By Jason Klaiber
Staff Writer
Filmmaker Jonathan Cipiti started out making videos with his high school friends just for fun.
Now his name is attached to a new documentary being shown in theaters June 17 and 19.
The project, titled “Emanuel,” concerns the 2015 shooting perpetrated by Dylann Roof that left nine dead at the Emanuel African Methodist Episcopal Church in Charleston, South Carolina.
Cipiti, the editor behind the film, said the story takes a different turn than audiences might expect.
“The real story is when the victims’ families two days later go to the bond hearing and forgive him,” Cipiti said. “People need to realize even in the brokenness there’s beauty.”
He said the documentary grew into something humanity-centered and uplifting.
“One of the biggest takeaways I hope people have is that we hold onto so many things that we don’t need to give power,” Cipiti said. “Most of us haven’t experienced tragedy to this level, but we all have ways in which we’ve been wronged. Forgiveness unlocks something in you.”
Left emotionally drained sorting through the poignant footage at the edit bay, Cipiti managed to get the film down to around an hour and a half.
“There’s so much that I wish we could’ve kept in it, but I think it’s the perfect length,” he said. “It’s right where it needs to be.”
Cipiti, who lives in Fayetteville and grew up in Cazenovia, said he hopes the Brian Ivie-directed documentary will cut through the animosity and racial strife omnipresent around the country.
“In today’s day and age, we live in such a charged society that says ‘I can’t believe this person did that’ or ‘how can you think this way,’” he said. “I don’t think that gets much done.”
Golden State Warriors point guard Stephen Curry as well as actresses Viola Davis and Mariska Hargitay contributed to the production of the film and helped with its distribution.
The documentary will be screened at ShoppingTown Mall, Destiny USA and Movie Tavern among other theaters.
Entering the industry
At age 19, Cipiti attended the Sundance Film Festival in Utah and made some contacts. One filmmaker, mistakenly thinking Cipiti was 26, recruited him to join his crew to shoot a documentary about female entrepreneurs in Peru.
“It was the first time I realized the gift I had could benefit others,” Cipiti said.
He then dropped out of college and started working in documentary filmmaking full-time.
Now actually 26, Cipiti has conducted a couple hundred interviews over the years on various sets, some lasting many hours.
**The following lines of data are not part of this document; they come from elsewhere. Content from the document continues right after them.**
(** * YSO (YumStudio Object) text format: a shallow embedding of ysocxx.hpp

    The development embeds the C++ header [src/ysocxx/ysocxx.hpp]:
    the two containers [YSOSection] and [YumStudioObject], the serializer
    ([pack], [to_string], [save]) and the line-oriented parser ([trim],
    [parse_section], [parse]).

    - [std::string] is [string]; [size_t] values are [Z] with the 64-bit
      wrap-around written out, [npos] is [2^64 - 1].
    - [std::unordered_map] is stdpp's [gmap]; its iteration order is not
      specified by the language, so the serializer is parameterised over the
      enumeration it walks.
    - [std::istream] is a buffer of unread characters with its [eofbit] and
      [failbit]; [std::getline] is a function on that state.
    - C++ exceptions are an explicit [result]; the two [while] loops around
      [std::getline] take fuel, and [parse] supplies enough of it. *)

From Stdlib Require Import ZArith Lia Ascii String List Bool.
From stdpp Require Import base option gmap strings list fin_maps.

Local Open Scope Z_scope.

(** ** Exceptions *)

Inductive exception : Type :=
  | out_of_range (what : string)
  | runtime_error (what : string).

Inductive result (A : Type) : Type :=
  | Ok (a : A)
  | Throw (e : exception).
Arguments Ok {A} a.
Arguments Throw {A} e.

(** The spec's error taxonomy: [KeyNotFound] is [std::out_of_range],
    [MalformedInput] is the [std::runtime_error] raised while parsing. *)
Definition KeyNotFound (e : exception) : Prop :=
  match e with out_of_range _ => True | runtime_error _ => False end.
Definition MalformedInput (e : exception) : Prop :=
  match e with runtime_error _ => True | out_of_range _ => False end.

Definition fails_with {A} (P : exception → Prop) (r : result A) : Prop :=
  match r with Throw e => P e | Ok _ => False end.

(** A computation that may run out of fuel ([None]) or finish with a value
    or an exception. *)
Abbreviation outcome A := (option (result A)).

Notation "'try!' x ← e ; k" :=
  (match e with Ok x => k | Throw ex => Some (Throw ex) end)
  (at level 20, x pattern, e at level 100, k at level 200, only parsing).

(** ** std::string *)

Module StdString.

Definition size_t_modulus : Z := 2 ^ 64.
Definition npos : Z := size_t_modulus - 1.
(** Unsigned arithmetic on [size_t]. *)
Definition wrap (z : Z) : Z := z mod size_t_modulus.

Definition size (s : string) : Z := Z.of_nat (String.length s).

(** [s[i]]; [s[s.size()]] is the null character. *)
Definition at_index (s : string) (i : Z) : ascii :=
  match String.get (Z.to_nat i) s with
  | Some c => c
  | None => "000"%char
  end.

(** Offset of the first [c] in [s], counted from [i]. *)
Fixpoint index_of_char (c : ascii) (s : string) (i : Z) : Z :=
  match s with
  | EmptyString => npos
  | String a s' => if Ascii.eqb a c then i else index_of_char c s' (i + 1)
  end.

Fixpoint skip (n : nat) (s : string) : string :=
  match n, s with
  | O, _ => s
  | S n', String _ s' => skip n' s'
  | S _, EmptyString => EmptyString
  end.

Fixpoint keep (n : nat) (s : string) : string :=
  match n, s with
  | S n', String a s' => String a (keep n' s')
  | _, _ => EmptyString
  end.

(** [s.find(c, pos)] *)
Definition find_char (s : string) (c : ascii) (pos : Z) : Z :=
  if size s <? pos then npos
  else index_of_char c (skip (Z.to_nat pos) s) pos.

Fixpoint index_of_str (pat s : string) (i : Z) : Z :=
  if String.prefix pat s then i
  else match s with
       | EmptyString => npos
       | String _ s' => index_of_str pat s' (i + 1)
       end.

(** [s.find(pat)] *)
Definition find_str (s pat : string) : Z := index_of_str pat s 0.

(** [s.substr(pos, len)]: throws [std::out_of_range] when [pos > size()],
    otherwise the characters [pos, pos + min(len, size() - pos)). *)
Definition substr (s : string) (pos len : Z) : result string :=
  if size s <? pos then Throw (out_of_range "basic_string::substr")
  else Ok (keep (Z.to_nat (Z.min len (size s - pos))) (skip (Z.to_nat pos) s)).

End StdString.
Import StdString.

(** ** std::istream and std::getline *)

Module IStream.

Record istream : Type := mk_istream {
  buf : string;       (* characters not read yet *)
  eofbit : bool;
  failbit : bool
}.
“If anything, I’ve developed in the way of trying to have conversations with people more than even asking them questions,” he said. “If you’re telling a story about somebody, they know more about it than you ever will. They’re the ones who have lived it.”
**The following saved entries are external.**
(** * Monety: the authentication context, the home page and the login page

    A shallow embedding of the client code of the Monety web application:
    the invite-code generator, [register] and [login] of the authentication
    context, [fetchStats] of the home page and [handleSubmit] of the login
    page.

    The services the client talks to are modelled by the state they keep
    (the users and invites collections of the document database, the
    accounts of the identity provider) and by an environment of oracles for
    everything the client cannot decide: the values of [Math.random()], the
    rejection of an operation by the vendor service, the uid and token the
    identity provider hands out, the answer to an HTTP request.

    Asynchronous functions are computations over this world that return or
    throw.  Every operation issued to a backend is recorded, in order, so
    that statements can speak of what was asked and through which channel.
    The listeners of the authentication context ([onAuthStateChanged],
    [onSnapshot]) copy backend state into React state at a later time; they
    are modelled apart, as the callbacks the providers call.

    Strings are held as their UTF-8 bytes.  [toUpperCase] and [charAt] are
    computed where the bytes are ASCII characters and taken from the
    environment elsewhere; numbers that [Math.random()] returns are doubles,
    and their product by the length of the alphabet is rounded as the
    processor rounds it. *)

From Stdlib Require Import String Ascii List Arith Bool Lia ZArith QArith.
From Equations Require Import Equations.
Import ListNotations.

Local Open Scope string_scope.
Local Open Scope nat_scope.

(** ** JavaScript values *)

(** An error object: [new Error(msg)] has no [code]; the vendor SDK throws
    errors that carry one, such as ['auth/email-already-in-use']. *)
Record JsError : Type := mkJsError {
  err_code : option string;
  err_message : string
}.

Definition new_Error (msg : string) : JsError :=
  {| err_code := None; err_message := msg |}.

(** [error.code === c] *)
Definition code_is (e : JsError) (c : string) : bool :=
  match err_code e with
  | Some c' => String.eqb c' c
  | None => false
  end.

(** Truthiness of a string: the empty string is falsy. *)
Definition truthy (s : string) : bool :=
  match s with
  | EmptyString => false
  | String _ _ => true
  end.

(** Truthiness of [string | undefined] and of [string | null]. *)
Definition truthy_opt (o : option string) : bool :=
  match o with
  | Some s => truthy s
  | None => false
  end.

(** [x || null] on [string | undefined]. *)
Definition or_null (o : option string) : option string :=
  if truthy_opt o then o else None.

(** A string is the sequence of the bytes of its UTF-8 encoding; a string
    of ASCII characters is the sequence of its characters. *)
Fixpoint ascii_only (s : string) : bool :=
  match s with
  | EmptyString => true
  | String c rest => (nat_of_ascii c <? 128) && ascii_only rest
  end.

(** What [toUpperCase] returns for a string of ASCII characters: the letters
    a-z become A-Z and every other character stays as it is.  On other
    strings the method applies the case mapping of Unicode, which the
    environment provides (see [js_toUpperCase]). *)
Definition upper_ascii (c : ascii) : ascii :=
  let n := nat_of_ascii c in
  if (97 <=? n) && (n <=? 122) then ascii_of_nat (n - 32) else c.

Fixpoint toUpperCase (s : string) : string :=
  match s with
  | EmptyString => EmptyString
  | String c rest => String (upper_ascii c) (toUpperCase rest)
  end.

(** [s.charAt(i)]: the one-character string at index [i], or the empty
    string when [i] is out of range. *)
Definition charAt (s : string) (i : Z) : string :=
  if (i <? 0)%Z then ""
  else match String.get (Z.to_nat i) s with
       | Some c => String c ""
       | None => ""
       end.

(** ** Numbers: the doubles [Math.random()] returns and their products *)

(** The finite non-negative double [mantissa * 2 ^ exponent].  A pair with
    [0 <= mantissa < 2 ^ 53] and [-1074 <= exponent] denotes a double, and
    every non-negative double below 1 is denoted by such a pair. *)
Record Double : Type := mkDouble {
  mantissa : Z;
  exponent : Z
}.

(** A double of the interval [0, 1). *)
Definition unit_double (x : Double) : Prop :=
  (0 <= mantissa x < 2 ^ 53 /\ -1074 <= exponent x
   /\ mantissa x < 2 ^ (- exponent x))%Z.

(** The number of binary digits of a non-negative integer. *)
Definition bits (m : Z) : Z :=
  if (m =? 0)%Z then 0%Z else (Z.log2 m + 1)%Z.

(** [m / 2 ^ s] rounded to the nearest integer, a tie to the even one. *)
Definition round_half_even (m s : Z) : Z :=
  let q := (m / 2 ^ s)%Z in
  let rest := (m mod 2 ^ s)%Z in
  let half := (2 ^ (s - 1))%Z in
  if (rest <? half)%Z then q
  else if (half <? rest)%Z then (q + 1)%Z
  else if Z.even q then q else (q + 1)%Z.

(** [x * n] in double arithmetic, for an integer [n] that is a double: the
    exact product when it has at most 53 binary digits, and otherwise the
    product rounded to 53 digits, to nearest and ties to even.  The exponent
    only grows, so the product never falls below the smallest exponent. *)
Definition double_mul_nat (x : Double) (n : nat) : Double :=
  let m := (mantissa x * Z.of_nat n)%Z in
  let s := (bits m - 53)%Z in
  if (s <=? 0)%Z then mkDouble m (exponent x)
  else mkDouble (round_half_even m s) (exponent x + s).

(** [Math.floor(x)] *)
Definition Math_floor (x : Double) : Z := Z.shiftl (mantissa x) (exponent x).

(** [s.includes(sub)] *)
Fixpoint includes (s sub : string) : bool :=
  String.prefix sub s ||
  match s with
  | EmptyString => false
  | String _ rest => includes rest sub
  end.

(** ** Documents *)

(** The sentinel [serverTimestamp()] that the database replaces on write. *)
Inductive Timestamp : Type := serverTimestamp.

Module UserDoc.
Record t : Type := mk {
  email : string;
  balance : Z;
  inviteCode : string;
  invitedBy : option string;
  totalEarned : Z;
  totalWithdrawn : Z;
  role : string;
  createdAt : Timestamp
}.
End UserDoc.

Module InviteDoc.
Record t : Type := mk {
  inviterId : string;
  invitedId : string;
  level : Z;
  status : string;
  createdAt : Timestamp
}.
End InviteDoc.

(** The [User] of the authentication context: the uid and the fields of the
    user document spread over it. *)
Record User : Type := mkUser {
  user_id : string;
  user_data : UserDoc.t
}.

(** An account of the identity provider. *)
Record Account : Type := mkAccount {
  acc_email : string;
  acc_password : string;
  acc_uid : string
}.

(** The statistics the home page renders. *)
Record Stats : Type := mkStats {
  todayEarnings : Q;
  newInvites : Z
}.

(** ** Operations the client issues, and the channel each one uses *)

Inductive Op : Type :=
| Op_getDocs (collection field value : string)
| Op_getDoc (collection id : string)
| Op_setDoc (collection id : string) (data : UserDoc.t)
| Op_addDoc (collection : string) (data : InviteDoc.t)
| Op_createUserWithEmailAndPassword (email password : string)
| Op_signInWithEmailAndPassword (email password : string)
| Op_getIdToken (uid : string)
| Op_fetch (url : string) (headers : list (string * string)).

Inductive Channel : Type := VendorSDK | HttpFetch.

Definition channel (o : Op) : Channel :=
  match o with
  | Op_fetch _ _ => HttpFetch
  | _ => VendorSDK
  end.

Definition is_write (o : Op) : bool :=
  match o with
  | Op_setDoc _ _ _ | Op_addDoc _ _ | Op_createUserWithEmailAndPassword _ _ => true
  | _ => false
  end.

(** What the page shows or does besides talking to the backend. *)
Inductive UiEvent : Type :=
| Ui_toast_success (title description : string)
| Ui_toast_error (title description : string)
| Ui_navigate (path : string)
| Ui_console (msg : string).

(** ** The world: backend state and client state *)

Record World : Type := mkWorld {
  (* document database; a collection lists its documents in query order *)
  users : list (string * UserDoc.t);
  invites : list InviteDoc.t;
  (* identity provider *)
  accounts : list Account;
  (* React state of the authentication context *)
  token : option string;
  user : option User;
  (* React state of the home page *)
  stats : Stats;
  loadingStats : bool;
  (* React state of the login page *)
  error : string;
  loading : bool;
  (* what the pages did *)
  ui : list UiEvent;
  (* number of [Math.random()] draws so far *)
  rand_pos : nat;
  (* every backend operation issued so far, oldest first *)
  calls : list Op
}.

Definition set_users (v : list (string * UserDoc.t)) (w : World) : World :=
  mkWorld v (invites w) (accounts w) (token w) (user w) (stats w)
          (loadingStats w) (error w) (loading w) (ui w) (rand_pos w) (calls w).

Definition set_invites (v : list InviteDoc.t) (w : World) : World :=
  mkWorld (users w) v (accounts w) (token w) (user w) (stats w)
          (loadingStats w) (error w) (loading w) (ui w) (rand_pos w) (calls w).

Definition set_accounts (v : list Account) (w : World) : World :=
  mkWorld (users w) (invites w) v (token w) (user w) (stats w)
          (loadingStats w) (error w) (loading w) (ui w) (rand_pos w) (calls w).

Definition set_token (v : option string) (w : World) : World :=
  mkWorld (users w) (invites w) (accounts w) v (user w) (stats w)
          (loadingStats w) (error w) (loading w) (ui w) (rand_pos w) (calls w).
So far, Cipiti has worked in several capacities — from director to visual effects supervisor — on short projects and feature-lengths, namely last year’s “The Dating Project.”
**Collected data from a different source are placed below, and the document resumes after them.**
(** [main] for the options [getopt] yields, the generator sequence
    [rnd], the interleaving [sched] of the workers and the two clock
    readings [t0], [t1] of [now_ns]. *)
Definition main (argv0 : string) (opts : list getopt_result)
    (rnd : nat -> Z) (sched : list nat) (t0 t1 : Z) : main_result :=
  match parse_options argv0 opts NUM_THREADS TRANSFERS_PER_THREAD 0 with
  | inl usage => Exit usage 1 None
  | inr (num_threads, transfers_per_thread, mode) =>
      let banner := [Print stdout "=== Deadlock Lab ===\n" [];
                     Print stdout "Mode: " []] in
      let (mode_line, valid) := print_mode mode in
      if negb valid then Exit (banner ++ [mode_line]) 1 None
      else
        let banner :=
          banner ++ [mode_line;
                     Print stdout "Threads: %d, Transfers per thread: %d\n\n"
                           [AInt num_threads; AInt transfers_per_thread]] in
        let array :=
          init_accounts uninitialized_accounts NUM_ACCOUNTS INITIAL_BALANCE in
        let args := WorkerArgs NUM_ACCOUNTS mode transfers_per_thread in
        match exec_schedule rnd args sched (spawn num_threads array) with
        | None => NotJoined
        | Some st =>
            if all_joined st then
              let (out, status) := report (mem st) t0 t1 in
              Exit (banner ++ out) status (Some (accounts (mem st)))
            else NotJoined
        end
  end.

(** ** Observations on memories and traces *)

Definition balance_at (s : shared) (a : nat) : option Z :=
  match accounts s !! a with
  | Some acc => Some (balance acc)
  | None => None
  end.

Definition lock_at (s : shared) (a : nat) : option (option nat) :=
  match accounts s !! a with
  | Some acc => Some (lock acc)
  | None => None
  end.

(** Thread [tid] holds the mutex of account [a]. *)
Definition holds (tid : nat) (s : shared) (a : nat) : bool :=
  match lock_at s a with
  | Some (Some owner) => Nat.eqb owner tid
  | _ => false
  end.

(** The accounts whose mutex thread [tid] holds. *)
Definition held_by (tid : nat) (s : shared) : list nat :=
  filter (fun a => holds tid s a = true) (seq 0 (length (accounts s))).

Definition is_lock (e : op) : bool :=
  match e with
  | pthread_mutex_lock _ => true
  | _ => false
  end.

Definition is_usleep (e : op) : bool :=
  match e with
  | usleep _ => true
  | _ => false
  end.

Definition is_add (c : counter) (e : op) : bool :=
  match e, c with
  | sync_fetch_and_add c_successful_transfers, c_successful_transfers => true
  | sync_fetch_and_add c_failed_transfers, c_failed_transfers => true
  | sync_fetch_and_add c_deadlock_detections, c_deadlock_detections => true
  | sync_fetch_and_add c_retries, c_retries => true
  | _, _ => false
  end.

(** How many operations of a trace satisfy [f]. *)
Definition count (f : op -> bool) (tr : list (op * Z)) : nat :=
  length (filter (fun ev => f (fst ev) = true) tr).

(** Scenario A of the specification: two accounts at 1000, nothing
    locked, counters at zero. *)
Definition scenario_A : shared :=
  Shared [Account 0 1000 None; Account 1 1000 None] (Stats 0 0 0 0) O.

(** The counters after a transfer given up by the retry loop, [n]
    increments of [retries] after it was entered. *)
Definition abandoned (st : stats_t) (n : Z) : stats_t :=
  Stats (successful_transfers st) (wrap64 (failed_transfers st + 1))
        (deadlock_detections st) (wrap64 (retries st + n)).

(** The run [r] after the operations [tr]. *)
Definition prefix_trace {A : Type} (tr : list (op * Z))
    (r : list (op * Z) * outcome A) : list (op * Z) * outcome A :=
  (tr ++ fst r, snd r).

(** The option characters the [switch] of [main] has a case for. *)
Definition recognized (c : ascii) : bool :=
  Ascii.eqb c "t" || Ascii.eqb c "n" || Ascii.eqb c "m".

(** The two lines of the [default] case of the [switch]. *)
Definition usage_message (argv0 : string) : list output :=
  [Print stderr "Usage: %s [-t threads] [-n transfers] [-m mode]\n"
         [AStr argv0];
   Print stderr "  mode: 0=naive, 1=timeout, 2=ordered, 3=trylock\n" []].

(** A line of the usage message on the error stream. *)
Definition is_usage (o : output) : bool :=
  match fd o with
  | stderr => String.prefix "Usage:" (fmt o)
  | stdout => false
  end.

(** ** The locking discipline *)

(** What a thread has on each account: [None] when it does not hold
    the account's mutex, [Some None] when it holds it, [Some (Some v)]
    when it holds it and has read or written the balance [v] since
    taking it. *)
Abbreviation ownership := (nat -> option (option Z)) (only parsing).

Definition own_upd (own : ownership) (a : nat) (o : option (option Z))
    : ownership :=
  fun b => if Nat.eqb b a then o else own b.

Definition no_lock (own : ownership) : Prop := forall a, own a = None.

(** [disc n own pend p Q]: the program [p], run by a thread with
    ownership [own] over an array of [n] accounts, only locks accounts
    of the array that it does not hold, only unlocks, reads and writes
    accounts that it holds, only writes a balance it has read under
    the lock, and never runs out of fuel.  [pend] is the money the
    thread has taken out of the balances and not yet put back: every
    store adds the old balance minus the new one.  It is zero
    whenever the thread holds no lock.  [Q] is what holds of the
    result, the ownership and the pending money when [p] returns. *)
Fixpoint disc {A : Type} (n : nat) (own : ownership) (pend : Z) (p : prog A)
    (Q : A -> ownership -> Z -> Prop) : Prop :=
  match p with
  | Ret a => Q a own pend
  | OutOfFuel => False
  | Op e k =>
      (no_lock own -> pend = 0) /\
      match e with
      | pthread_mutex_lock a =>
          (a < n)%nat /\ own a = None /\
          disc n (own_upd own a (Some None)) pend (k 0) Q
      | pthread_mutex_unlock a =>
          own a <> None /\ disc n (own_upd own a None) pend (k 0) Q
      | load_balance a =>
          own a <> None /\
          forall v, disc n (own_upd own a (Some (Some v))) pend (k v) Q
      | store_balance a w =>
          exists v, own a = Some (Some v) /\
            disc n (own_upd own a (Some (Some w))) (pend + v - w) (k w) Q
      | sync_fetch_and_add _ => forall x, disc n own pend (k x) Q
      | rand => forall x, 0 <= x <= RAND_MAX -> disc n own pend (k x) Q
      | usleep _ => disc n own pend (k 0) Q
      end
  end.

(** The thread is back where it holds nothing and owes nothing. *)
Definition settled {A : Type} (_ : A) (own : ownership) (pend : Z) : Prop :=
  no_lock own /\ pend = 0.

Definition thread_ok (n : nat) (g : ownership * Z) (th : thread) : Prop :=
  match th with
  | Exited => no_lock (fst g) /\ snd g = 0
  | Running p => disc n (fst g) (snd g) p settled
  end.

Definition sumZ (l : list Z) : Z := foldr Z.add 0 l.

(** The invariant of the interleaved execution, for the ownership and
    pending money [G] of the threads: every thread follows the
    discipline from where it is; the owner recorded in a mutex is the
    thread whose ownership has the account; a balance a thread knows
    is the balance in memory; the accounts a thread holds are in the
    array; and the balances plus the pending money make [total]. *)
Definition invariant_with (n : nat) (total : Z) (G : list (ownership * Z))
    (st : system) : Prop :=
  length G = length (pool st) /\
  length (accounts (mem st)) = n /\
  (forall t th g, pool st !! t = Some th -> G !! t = Some g ->
                  thread_ok n g th) /\
  (forall a acc t g, accounts (mem st) !! a = Some acc -> G !! t = Some g ->
                     (lock acc = Some t <-> fst g a <> None)) /\
  (forall t g a v acc, G !! t = Some g -> fst g a = Some (Some v) ->
                       accounts (mem st) !! a = Some acc ->
                       balance acc = v) /\
  (forall t g a, G !! t = Some g -> fst g a <> None -> (a < n)%nat) /\
  sum_balances (accounts (mem st)) + sumZ (snd <$> G) = total.

Definition invariant (n : nat) (total : Z) (st : system) : Prop :=
  exists G, invariant_with n total G st.

(** No thread holds a mutex. *)
Definition quiescent (st : system) : Prop :=
  forall a acc, accounts (mem st) !! a = Some acc -> lock acc = None.

(** The accounts [main] hands to the workers. *)
Definition fresh_accounts : list account_t :=
  init_accounts uninitialized_accounts NUM_ACCOUNTS INITIAL_BALANCE.

(** The threads take turns, one step each. *)
Definition alternating (steps : nat) : list nat :=
  concat (replicate steps [0%nat; 1%nat]).


(** ** Further observations *)

(** The account whose balance an operation reads or writes. *)
Definition accesses (e : op) : option nat :=
  match e with
  | load_balance a => Some a
  | store_balance a _ => Some a
  | _ => None
  end.

(** The worker arguments [main] builds (lines 296-301). *)
Definition main_args (mode transfers_per_thread : Z) : worker_args :=
  WorkerArgs NUM_ACCOUNTS mode transfers_per_thread.

(** [st] is a state of a run of [main]'s workers: some interleaving
    leads to it from the state in which the workers were created. *)
Definition reachable (rnd : nat -> Z) (mode num_threads transfers_per_thread : Z)
    (st : system) : Prop :=
  exists sched,
    exec_schedule rnd (main_args mode transfers_per_thread) sched
                  (spawn num_threads fresh_accounts) = Some st.

(** Every mutex that is held is held by one of the workers. *)
Definition owners_in_pool (st : system) : Prop :=
  forall a acc t, accounts (mem st) !! a = Some acc -> lock acc = Some t ->
                  (t < length (pool st))%nat.

(** The circular wait of the comment above [transfer_naive]: thread
    [t0] holds account [a] and is at its blocking lock of [b], while
    thread [t1] holds [b] and is at its blocking lock of [a]. *)
Definition circular_wait (st : system) (t0 t1 a b : nat) : Prop :=
  (exists k0, pool st !! t0 = Some (Running (Op (pthread_mutex_lock b) k0))) /\
  (exists k1, pool st !! t1 = Some (Running (Op (pthread_mutex_lock a) k1))) /\
  lock_at (mem st) a = Some (Some t0) /\
  lock_at (mem st) b = Some (Some t1).

(** A generator sequence that makes the first worker draw accounts 0
    and 1 and the second one accounts 1 and 0. *)
Definition opposite_draws (n : nat) : Z :=
  match n with
  | 1%nat => 1
  | 3%nat => 1
  | _ => 0
  end.

(** ** Counting the transfers *)

#[global] Instance counter_eq_dec : EqDecision counter.
Proof. solve_decision. Defined.

(** One more increment of counter [c] in a count kept without
    wrap-around. *)
Definition bump (c : counter) (v : stats_t) : stats_t :=
  set_counter c (get_counter c v + 1) v.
Cipiti said he has drawn influence, in part, from documentaries such as Bart Layton’s “The Imposter” and Errol Morris’ “The Thin Blue Line.”
“Both of those films do such a good job of using the real people to tell a story beautifully, and then they bring the filmmaking component to it through reenactment scenes and B-roll,” Cipiti said. “There’s such an attention to detail.”
Cipiti said he hopes his films open up conversation and provoke thought for theatergoers.
“Even if one person is affected by the story you’re telling, then that’s why you put in the months or years of work,” Cipiti said.